*** Opening of LISTED ENTRIES ***
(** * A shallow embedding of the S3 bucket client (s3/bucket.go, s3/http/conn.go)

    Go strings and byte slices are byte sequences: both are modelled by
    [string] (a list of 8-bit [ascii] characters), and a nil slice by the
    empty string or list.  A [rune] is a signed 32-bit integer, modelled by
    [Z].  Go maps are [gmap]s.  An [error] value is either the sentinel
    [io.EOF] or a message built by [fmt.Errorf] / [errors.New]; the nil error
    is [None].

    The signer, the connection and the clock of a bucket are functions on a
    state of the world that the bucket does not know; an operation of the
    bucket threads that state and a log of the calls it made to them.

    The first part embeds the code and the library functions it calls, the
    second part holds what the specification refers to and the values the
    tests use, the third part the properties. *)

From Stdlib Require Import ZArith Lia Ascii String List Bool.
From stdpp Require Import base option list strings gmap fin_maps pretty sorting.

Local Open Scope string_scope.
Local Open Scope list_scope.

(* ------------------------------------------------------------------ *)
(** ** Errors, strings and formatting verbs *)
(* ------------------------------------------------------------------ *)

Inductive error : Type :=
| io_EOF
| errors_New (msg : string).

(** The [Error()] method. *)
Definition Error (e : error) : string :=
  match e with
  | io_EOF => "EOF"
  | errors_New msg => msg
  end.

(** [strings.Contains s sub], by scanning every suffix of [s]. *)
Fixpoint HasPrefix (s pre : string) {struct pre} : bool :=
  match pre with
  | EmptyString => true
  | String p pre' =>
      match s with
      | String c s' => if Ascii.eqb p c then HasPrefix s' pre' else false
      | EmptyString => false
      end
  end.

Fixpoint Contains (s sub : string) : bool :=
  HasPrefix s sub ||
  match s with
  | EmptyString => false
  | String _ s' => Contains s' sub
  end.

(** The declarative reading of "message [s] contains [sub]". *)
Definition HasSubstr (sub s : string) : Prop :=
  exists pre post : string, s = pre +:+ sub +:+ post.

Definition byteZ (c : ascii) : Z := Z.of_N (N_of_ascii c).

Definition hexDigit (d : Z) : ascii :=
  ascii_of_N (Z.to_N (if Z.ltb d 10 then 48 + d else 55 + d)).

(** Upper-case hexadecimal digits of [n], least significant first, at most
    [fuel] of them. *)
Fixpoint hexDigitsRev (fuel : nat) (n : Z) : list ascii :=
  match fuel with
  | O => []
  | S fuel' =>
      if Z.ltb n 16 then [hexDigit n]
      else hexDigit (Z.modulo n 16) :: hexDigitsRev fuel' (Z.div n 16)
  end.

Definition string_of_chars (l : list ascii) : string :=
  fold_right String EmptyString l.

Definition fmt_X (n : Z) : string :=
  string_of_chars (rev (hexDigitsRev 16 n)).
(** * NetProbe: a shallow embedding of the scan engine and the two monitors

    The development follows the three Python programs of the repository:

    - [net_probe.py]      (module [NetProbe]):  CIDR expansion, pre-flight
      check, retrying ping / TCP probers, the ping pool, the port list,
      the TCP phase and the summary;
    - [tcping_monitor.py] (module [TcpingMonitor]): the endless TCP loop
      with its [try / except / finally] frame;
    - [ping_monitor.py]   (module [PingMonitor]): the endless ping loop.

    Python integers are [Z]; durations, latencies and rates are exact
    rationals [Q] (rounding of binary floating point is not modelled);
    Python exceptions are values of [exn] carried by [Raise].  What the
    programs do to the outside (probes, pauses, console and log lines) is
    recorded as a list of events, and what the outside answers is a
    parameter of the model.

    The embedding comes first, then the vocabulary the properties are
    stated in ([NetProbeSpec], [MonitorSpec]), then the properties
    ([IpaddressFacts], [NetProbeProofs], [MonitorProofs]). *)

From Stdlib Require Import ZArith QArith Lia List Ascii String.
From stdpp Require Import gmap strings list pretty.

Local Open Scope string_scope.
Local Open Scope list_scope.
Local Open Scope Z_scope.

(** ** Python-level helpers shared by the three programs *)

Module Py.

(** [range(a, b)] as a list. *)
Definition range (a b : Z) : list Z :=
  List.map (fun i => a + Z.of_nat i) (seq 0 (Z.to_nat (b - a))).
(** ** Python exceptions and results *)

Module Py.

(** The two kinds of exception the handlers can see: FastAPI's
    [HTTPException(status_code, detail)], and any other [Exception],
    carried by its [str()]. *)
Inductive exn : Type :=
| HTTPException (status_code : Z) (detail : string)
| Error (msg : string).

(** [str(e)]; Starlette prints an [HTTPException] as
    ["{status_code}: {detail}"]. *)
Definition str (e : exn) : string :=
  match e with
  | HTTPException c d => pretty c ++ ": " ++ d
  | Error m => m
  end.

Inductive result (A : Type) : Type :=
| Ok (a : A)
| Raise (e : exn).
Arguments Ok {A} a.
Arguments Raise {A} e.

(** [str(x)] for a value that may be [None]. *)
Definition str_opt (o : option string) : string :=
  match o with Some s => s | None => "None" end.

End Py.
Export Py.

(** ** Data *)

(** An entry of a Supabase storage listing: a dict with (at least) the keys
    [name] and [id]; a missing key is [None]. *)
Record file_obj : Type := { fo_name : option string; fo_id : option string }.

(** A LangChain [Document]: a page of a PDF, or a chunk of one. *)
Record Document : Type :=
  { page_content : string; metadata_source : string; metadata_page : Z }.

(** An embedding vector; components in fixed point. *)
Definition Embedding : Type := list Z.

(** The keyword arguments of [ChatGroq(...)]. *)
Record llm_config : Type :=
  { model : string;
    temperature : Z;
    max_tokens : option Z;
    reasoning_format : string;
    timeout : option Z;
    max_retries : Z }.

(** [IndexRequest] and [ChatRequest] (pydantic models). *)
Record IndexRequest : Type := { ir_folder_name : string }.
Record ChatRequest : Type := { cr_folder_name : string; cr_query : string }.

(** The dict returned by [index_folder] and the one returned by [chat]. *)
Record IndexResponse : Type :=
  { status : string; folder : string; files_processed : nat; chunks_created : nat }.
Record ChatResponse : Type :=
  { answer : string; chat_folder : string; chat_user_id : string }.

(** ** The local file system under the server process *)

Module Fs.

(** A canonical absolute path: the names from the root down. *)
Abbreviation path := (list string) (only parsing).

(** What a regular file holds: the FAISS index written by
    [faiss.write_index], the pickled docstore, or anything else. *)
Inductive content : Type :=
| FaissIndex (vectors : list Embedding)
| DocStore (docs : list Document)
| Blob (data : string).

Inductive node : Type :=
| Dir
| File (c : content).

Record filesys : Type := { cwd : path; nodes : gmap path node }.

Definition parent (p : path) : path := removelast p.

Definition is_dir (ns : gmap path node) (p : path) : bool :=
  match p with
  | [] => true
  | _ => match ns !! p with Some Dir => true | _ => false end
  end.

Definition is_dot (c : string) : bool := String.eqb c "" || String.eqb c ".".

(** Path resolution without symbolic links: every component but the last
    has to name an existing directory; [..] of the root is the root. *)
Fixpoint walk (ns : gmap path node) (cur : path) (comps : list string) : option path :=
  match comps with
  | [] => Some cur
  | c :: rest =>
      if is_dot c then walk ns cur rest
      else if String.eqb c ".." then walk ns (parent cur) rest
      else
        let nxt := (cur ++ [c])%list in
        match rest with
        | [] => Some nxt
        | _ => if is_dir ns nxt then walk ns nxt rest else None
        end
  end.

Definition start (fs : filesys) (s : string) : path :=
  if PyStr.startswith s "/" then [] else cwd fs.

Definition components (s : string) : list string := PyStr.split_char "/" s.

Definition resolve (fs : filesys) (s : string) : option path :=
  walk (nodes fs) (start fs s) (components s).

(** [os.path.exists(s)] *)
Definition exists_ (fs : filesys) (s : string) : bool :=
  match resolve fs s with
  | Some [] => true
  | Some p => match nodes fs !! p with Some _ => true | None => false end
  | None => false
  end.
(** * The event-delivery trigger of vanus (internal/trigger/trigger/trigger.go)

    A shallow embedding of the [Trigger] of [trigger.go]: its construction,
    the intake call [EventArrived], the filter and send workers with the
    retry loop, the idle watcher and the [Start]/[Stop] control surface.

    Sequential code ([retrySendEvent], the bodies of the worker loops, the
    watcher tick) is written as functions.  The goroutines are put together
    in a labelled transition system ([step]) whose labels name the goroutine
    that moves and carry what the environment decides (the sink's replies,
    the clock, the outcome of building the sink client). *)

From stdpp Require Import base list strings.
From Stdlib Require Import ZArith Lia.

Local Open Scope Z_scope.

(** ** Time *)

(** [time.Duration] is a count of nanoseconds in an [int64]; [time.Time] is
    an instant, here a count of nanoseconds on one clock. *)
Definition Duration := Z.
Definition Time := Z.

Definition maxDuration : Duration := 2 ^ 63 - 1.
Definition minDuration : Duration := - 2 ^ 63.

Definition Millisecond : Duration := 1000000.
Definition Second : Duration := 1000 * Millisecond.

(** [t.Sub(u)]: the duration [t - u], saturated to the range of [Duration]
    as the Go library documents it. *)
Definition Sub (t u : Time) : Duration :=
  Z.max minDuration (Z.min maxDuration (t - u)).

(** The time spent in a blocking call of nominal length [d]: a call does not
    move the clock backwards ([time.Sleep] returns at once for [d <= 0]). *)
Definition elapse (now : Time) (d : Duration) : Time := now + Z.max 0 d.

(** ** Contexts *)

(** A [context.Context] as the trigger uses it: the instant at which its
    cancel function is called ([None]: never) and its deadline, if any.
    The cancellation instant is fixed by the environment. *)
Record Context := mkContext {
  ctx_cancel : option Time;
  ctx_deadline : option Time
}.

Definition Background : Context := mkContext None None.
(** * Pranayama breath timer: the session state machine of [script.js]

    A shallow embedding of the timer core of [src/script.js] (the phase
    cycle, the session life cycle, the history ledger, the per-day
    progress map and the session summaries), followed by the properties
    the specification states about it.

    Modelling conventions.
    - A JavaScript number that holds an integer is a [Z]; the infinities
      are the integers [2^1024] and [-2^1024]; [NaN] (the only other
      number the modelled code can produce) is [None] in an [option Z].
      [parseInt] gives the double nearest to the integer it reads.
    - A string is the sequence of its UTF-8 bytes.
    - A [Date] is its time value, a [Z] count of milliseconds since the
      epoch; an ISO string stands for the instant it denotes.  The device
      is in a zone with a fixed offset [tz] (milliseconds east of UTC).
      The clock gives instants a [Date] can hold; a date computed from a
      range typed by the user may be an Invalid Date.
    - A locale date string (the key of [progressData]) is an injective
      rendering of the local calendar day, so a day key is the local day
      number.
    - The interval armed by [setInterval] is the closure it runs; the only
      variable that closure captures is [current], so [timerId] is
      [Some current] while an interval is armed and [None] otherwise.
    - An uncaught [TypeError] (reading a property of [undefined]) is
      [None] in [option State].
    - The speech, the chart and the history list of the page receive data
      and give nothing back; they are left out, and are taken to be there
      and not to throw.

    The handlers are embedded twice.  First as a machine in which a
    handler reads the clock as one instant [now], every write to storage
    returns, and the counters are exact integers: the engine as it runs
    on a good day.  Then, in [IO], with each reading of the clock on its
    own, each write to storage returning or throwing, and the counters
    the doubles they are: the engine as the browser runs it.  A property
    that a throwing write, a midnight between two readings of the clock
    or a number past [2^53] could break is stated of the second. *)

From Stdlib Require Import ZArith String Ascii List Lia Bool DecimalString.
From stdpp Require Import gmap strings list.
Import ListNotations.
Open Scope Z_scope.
*** Close of LISTED ENTRIES ***
* [WHAT YOU NEED TO DO]
Report every line from the listing above where the string "dict" can be found.

* [RESPONSE TO THE EXERCISE]
(** An entry of a Supabase storage listing: a dict with (at least) the keys
(** The dict returned by [index_folder] and the one returned by [chat]. *)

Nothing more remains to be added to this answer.